We’ve got kind of a hilly distribution, skewed to the left, which is up in this histogram. Most of the time, a player should see a reward every three to six rooms, which is maybe twice per floor. It’s vanishingly unlikely to go through a dozen rooms without ever seeing a reward, so a player should see at least one per floor.

Of course, this simulated a single continuous playthrough; when starting the game from scratch, your chance at a reward always starts fresh at 1%, the worst it can be. If you want to know about how many rewards a player will get on the first floor, hey, Just Simulate The Damn Thing.

1
2
3
4
5
6
7
  0 |   0.01%
  1 |  13.01% #############
  2 |  56.28% ########################################################
  3 |  27.49% ###########################
  4 |   3.10% ###
  5 |   0.11%
  6 |   0.00%

Cool. Though, that’s assuming exactly 12 rooms; it might be worth changing that to pick at random in a way that matches the level generator.

(Enter the Gungeon does some other things to skew probability, which is very nice in a roguelike where blind luck can make or break you. For example, if you kill a boss without having gotten a new gun anywhere else on the floor, the boss is guaranteed to drop a gun.)

Critical hits

I suppose this is the same problem as random drops, but backwards.

Say you have a battle sim where every attack has a 6% chance to land a devastating critical hit. Presumably the same rules apply to both the player and the AI opponents.

Consider, then, that the AI opponents have exactly the same 6% chance to ruin the player’s day. Consider also that this gives them an 0.4% chance to critical hit twice in a row. 0.4% doesn’t sound like much, but across an entire playthrough, it’s not unlikely that a player might see it happen and find it incredibly annoying.

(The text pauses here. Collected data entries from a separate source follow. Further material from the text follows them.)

(** C6: [getPostById] never throws.  When the post query fails it returns
    [null], whatever the failure is (no row of that id, or the request
    itself went wrong): the caller gets the same value in both cases.
    When the query gives a row, the post built from it is returned. *)
Theorem getPostById_null_on_failure (B : Backend) (w : state B) id r w1 :
  step B (PostById id) w = (r, w1) ->
  (exists found, result B (getPostById id) w = Returned found) /\
  (forall e, r = Failure e -> result B (getPostById id) w = Returned None) /\
  (forall row, r = Success row ->
     exists p, result B (getPostById id) w = Returned (Some p) /\ Post.row p = row).
Proof.
  intros H. split; [| split].
  - apply (always_result B _ _ _ (getPostById_never_throws id)).
  - intros e ->. apply (getPostById_query_failed B id w e w1 H).
  - intros row ->.
    destruct (step B (ProfileById (PostRow.author_id row)) w1) as [ar w2] eqn:H2.
    destruct (step B (CommentsOldestFirst id) w2) as [[rows | e] w3] eqn:H3.
    + destruct (step B (ProfilesIn (userIdsOf rows)) w3) as [ur w4] eqn:H4.
      eexists. split; [apply (getPostById_found B _ _ _ _ _ _ _ _ _ _ H H2 H3 H4) |].
      reflexivity.
    + eexists. split; [apply (getPostById_comments_failed B _ _ _ _ _ _ _ _ H H2 H3) |].
      reflexivity.
Qed.

Lemma getPostById_null_on_failure_witness :
  (exists found, result (canned offline) (getPostById "p404") 0 = Returned found) /\
  (forall e, @Failure PostRow.t down = Failure e ->
             result (canned offline) (getPostById "p404") 0 = Returned None) /\
  (forall row, Failure down = Success row ->
     exists p, result (canned offline) (getPostById "p404") 0 = Returned (Some p)
               /\ Post.row p = row).
Proof.
  exact (getPostById_null_on_failure (canned offline) 0 "p404" (Failure down) 1 eq_refl).
Defined.

(** C7: [createPost] and [addComment] throw exactly when their insert
    fails: a failed insert gives the generic error ("Could not create
    post." / "Could not add comment."), the insert is then the only
    request of the call and the backend is left as the failed insert left
    it; a successful insert gives a return value.  The four read
    operations never throw. *)
Theorem only_failed_inserts_throw (B : Backend) (w : state B) :
  (forall postData,
     match fst (step B (InsertPost postData) w) with
     | Failure _ =>
         result B (createPost postData) w = Thrown (Js.Error "Could not create post.") /\
         requests (trace B (createPost postData) w) = [InsertPost postData] /\
         final B (createPost postData) w = snd (step B (InsertPost postData) w)
     | Success _ => exists p, result B (createPost postData) w = Returned p
     end) /\
  (forall commentData,
     let row := mkNewComment (postId commentData) (user_id commentData)
                             (text commentData) in
     match fst (step B (InsertComment row) w) with
     | Failure _ =>
         result B (addComment commentData) w = Thrown (Js.Error "Could not add comment.") /\
         requests (trace B (addComment commentData) w) = [InsertComment row] /\
         final B (addComment commentData) w = snd (step B (InsertComment row) w)
     | Success inserted =>
         result B (addComment commentData) w = Returned (Some inserted)
     end) /\
  (exists posts, result B getPosts w = Returned posts) /\
  (forall id, exists found, result B (getPostById id) w = Returned found) /\
  (forall authorId, exists posts, result B (getPostsByAuthor authorId) w = Returned posts) /\
  (forall query, exists posts, result B (searchPosts query) w = Returned posts).
Proof.
  repeat split.
  - intros postData.
    destruct (step B (InsertPost postData) w) as [[row | e] w1] eqn:H; simpl.
    + destruct (step B (FullProfileById (PostRow.author_id row)) w1) as [pr w2] eqn:H2.
      eexists. apply (createPost_inserted B _ _ _ _ _ _ H H2).
    + apply (createPost_insert_failed B _ _ _ _ H).
  - intros commentData row.
    destruct (step B (InsertComment row) w) as [[inserted | e] w1] eqn:H; simpl.
    + apply (addComment_inserted B _ _ _ _ H).
    + apply (addComment_insert_failed B _ _ _ _ H).
  - destruct (returns_Returned _ _ _ (always_result B _ _ _ getPosts_hydrated w))
      as [posts [H _]]. eauto.
  - intros id. apply (always_result B _ _ _ (getPostById_never_throws id)).
  - intros authorId.
    destruct (returns_Returned _ _ _
                (always_result B _ _ _ (getPostsByAuthor_hydrated authorId) w))
      as [posts [H _]]. eauto.
  - intros query.
    destruct (returns_Returned _ _ _
                (always_result B _ _ _ (searchPosts_hydrated query) w))
      as [posts [H _]]. eauto.
Qed.
Lemma first_entries_covers cu l : forall pre e,
  In e l -> is_current cu e = false ->
  (exists y, In y pre /\ user y = user e) \/
  (exists e', In e' (first_entries cu pre l) /\ user e' = user e).
Proof.
  induction l as [|x t IH]; intros pre e; [intros []|].
  cbn [first_entries]. intros [->|He] Hc.
  - rewrite Hc. cbn [negb andb].
    destruct (existsb (fun e0 => same_user e0 e) pre) eqn:E; cbn [negb].
    + left. apply existsb_exists in E as (y & Hy & Ey).
      apply same_user_spec in Ey. eauto.
    + right. exists e. split; [now left|reflexivity].
  - destruct (IH (pre ++ [x])%list e He Hc) as [(y & Hy & Ey)|(e' & He' & Ee')].
    + apply in_app_or in Hy as [Hy|[Exy|[]]]; [left; eauto|]. subst y.
      destruct (negb (is_current cu x) && negb (existsb (fun e0 => same_user e0 x) pre)) eqn:E.
      * right. exists x. split; [now left|exact Ey].
      * apply andb_false_iff in E as [E|E]; apply negb_false_iff in E.
        { exfalso. unfold is_current in *. destruct cu as [c|]; [|discriminate].
          apply String.eqb_eq in E. unfold user in Ey. rewrite Ey in E.
          apply String.eqb_neq in Hc. contradiction. }
        { left. apply existsb_exists in E as (z & Hz & Ez).
          apply same_user_spec in Ez. exists z. split; [exact Hz|congruence]. }
    + right. exists e'. split; [|exact Ee'].
      destruct (negb _ && negb _); [now right|exact He'].
Qed.

Lemma first_entries_nodup cu l : forall pre,
  List.NoDup (List.map user (first_entries cu pre l)).
Proof.
  induction l as [|x t IH]; intros pre; cbn [first_entries]; [constructor|].
  destruct (negb _ && negb _); [|apply IH].
  cbn [List.map]. constructor; [|apply IH].
  intros Hin. apply in_map_iff in Hin as (e & Ee & He).
  destruct (first_entries_kept _ _ _ _ He) as (_ & l1 & l2 & _ & Hn).
  apply (Hn x); [|now rewrite Ee]. apply in_or_app. left.
  apply in_or_app. right. now left.
Qed.

Lemma is_current_spec cu e :
  is_current cu e = false <-> cu <> Some (user e).
Proof.
  unfold is_current, user. destruct cu as [c|]; [|split; [discriminate|reflexivity]].
  rewrite String.eqb_neq. split; intros H; congruence.
Qed.

(** ** The list of other editors *)

(** X6. [otherEditors] lists every other user once: no user twice, never
    the current user, each entry being the first entry of its user in
    [activeEditors], and every user of [activeEditors] other than the
    current one is listed; a missing [activeEditors] gives the empty
    list. *)
Theorem otherEditors_first_entry_per_user arr cu :
  let other := otherEditors (Some arr) cu in
  List.NoDup (List.map user other) /\
  Forall (fun e => cu <> Some (user e) /\
                   exists pre post, arr = (pre ++ e :: post)%list /\
                                    forall y, In y pre -> user y <> user e)
         other /\
  Forall (fun e => cu <> Some (user e) ->
                   exists e', In e' other /\ user e' = user e) arr /\
  otherEditors None cu = [] /\
  otherEditorsCount (Some arr) cu = List.length (List.map user other).
Proof.
  intros other. subst other. rewrite otherEditors_first_entries.
  split; [apply first_entries_nodup|]. split; [|split; [|split]].
  - apply List.Forall_forall. intros e He.
    destruct (first_entries_kept _ _ _ _ He) as (Hc & l1 & l2 & Hl & Hn).
    split; [now apply is_current_spec|]. exists l1, l2. split; [exact Hl|].
    intros y Hy. apply Hn. exact Hy.
  - apply List.Forall_forall. intros e He Hc. apply is_current_spec in Hc.
    destruct (first_entries_covers cu arr [] e He Hc) as [(y & [] & _)|H].
    exact H.
  - reflexivity.
  - unfold otherEditorsCount. now rewrite otherEditors_first_entries, List.length_map.
Qed.

Lemma sorted_after (R : CollaborationRow -> CollaborationRow -> Prop) l1 x l2 :
  StronglySorted R (l1 ++ x :: l2) -> List.Forall (R x) l2.
Proof.
  induction l1 as [|y l1 IH]; simpl; intros H.
  - now apply StronglySorted_inv in H as [_ H].
  - apply StronglySorted_inv in H as [H _]. auto.
Qed.

(** X7. Whatever the two queries answer, the widget fed with the fetched
    roster lists each other user with a live row once, and with that user's
    most recent entry of the roster: this holds on the path where the
    profile lookup failed and the roster has several entries of a user. *)
Theorem widget_lists_latest_entry_per_user b now p cu :
  let roster := fetchActiveEditors b now p in
  let other := otherEditors (Some roster) cu in
  List.NoDup (List.map user other) /\
  Forall (fun e => forall e', In e' roster -> user e' = user e ->
                              last_seen (row e') <= last_seen (row e)) other /\
  Forall (fun e => cu <> Some (user e) ->
                   exists e', In e' other /\ user e' = user e) roster.
Proof.
  intros roster other.
  destruct (otherEditors_first_entry_per_user roster cu) as (H1 & H2 & H3 & _).
  fold other in H1, H2, H3. split; [exact H1|]. split; [|exact H3].
  apply List.Forall_forall. intros e He e' He' Hu.
  rewrite List.Forall_forall in H2.
  destruct (H2 e He) as (_ & pre & post & Hsplit & Hpre).
  assert (Hpost : In e' (e :: post)).
  { rewrite Hsplit in He'. apply in_app_or in He' as [Hin|Hin]; [|exact Hin].
    exfalso. exact (Hpre e' Hin Hu). }
  destruct Hpost as [->|Hpost]; [lia|].
  subst roster.
  destruct (collab_error b) as [x|] eqn:Hc.
  { rewrite (fetch_storage_failed _ _ _ _ Hc) in Hsplit.
    destruct pre; discriminate Hsplit. }
  destruct (users_error b) as [y|] eqn:Hue.
  - rewrite (fetch_profiles_failed _ _ _ _ Hc Hue) in Hsplit.
    pose proof (considered_rows_sorted b now p) as Hs.
    assert (Hrows : considered_rows b now p
                    = (List.map row pre ++ row e :: List.map row post)%list).
    { rewrite <- (List.map_id (considered_rows b now p)).
      rewrite <- (List.map_ext _ _ (fun r => eq_refl : row (mkEditor r None) = r)).
      rewrite <- List.map_map, Hsplit, List.map_app. reflexivity. }
    rewrite Hrows in Hs. apply sorted_after in Hs.
    rewrite List.Forall_forall in Hs. apply (Hs (row e')). now apply in_map.
  - destruct (fetch_succeeded b now p Hc Hue) as [ud Heq].
    assert (E : e' = e).
    { apply (NoDup_map_In_eq user (fetchActiveEditors b now p)).
      - rewrite Heq. apply combine_nodup.
      - rewrite Hsplit. apply in_or_app. right. now right.
      - rewrite Hsplit. apply in_or_app. right. now left.
      - exact Hu. }
    rewrite E. lia.
Qed.
(** * sub-scan: the QR ticket scanner of [src/App.jsx]

    A shallow embedding of the [App] component: its React state, its
    refs, the scan handler, the asynchronous camera handlers, and the
    event loop that interleaves them. *)

From Stdlib Require Import ZArith Lia Ascii String.
From Stdlib Require QArith Qminmax.
From stdpp Require Import base gmap sets list strings.

Local Open Scope string_scope.
Local Open Scope Z_scope.

(** ** Data *)

(** [scanStatus]: ['success'], ['duplicate'] ([null] is [None]). *)
Inductive ScanStatus : Type := StatusSuccess | StatusDuplicate.

(** [permissionStatus]: ['prompt'], ['granted'], ['denied']. *)
Inductive PermissionStatus : Type := PermPrompt | PermGranted | PermDenied.

(** The decoder's [decodedResult]; the handler only stores it. *)
Definition DecodedResult : Type := string.

(** The object given to [setScannedData].  [sd_timestamp] is the clock
    reading that [toLocaleTimeString] renders. *)
Record ScannedData : Type := MkScannedData {
  sd_text : string;
  sd_timestamp : Z;
  sd_raw : DecodedResult;
  sd_isDuplicate : bool
}.

(** An element of [scanHistory]. *)
Record HistoryEntry : Type := MkHistoryEntry {
  he_text : string;
  he_timestamp : Z;
  he_isDuplicate : bool
}.

(** [lastScanRef.current]; [ls_code] is [None] for the initial [null]. *)
Record LastScan : Type := MkLastScan {
  ls_code : option string;
  ls_timestamp : Z
}.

Perhaps it would be worthwhile to explicitly forbid AI opponents from getting consecutive critical hits.

In conclusion

An emerging theme here has been to Just Simulate The Damn Thing. So consider Just Simulating The Damn Thing. Even a simple change to a random value can do surprising things to the resulting distribution, so unless you feel like differentiating the inverse function of your code, maybe test out any non-trivial behavior and make sure it’s what you wanted. Probability is hard to reason about.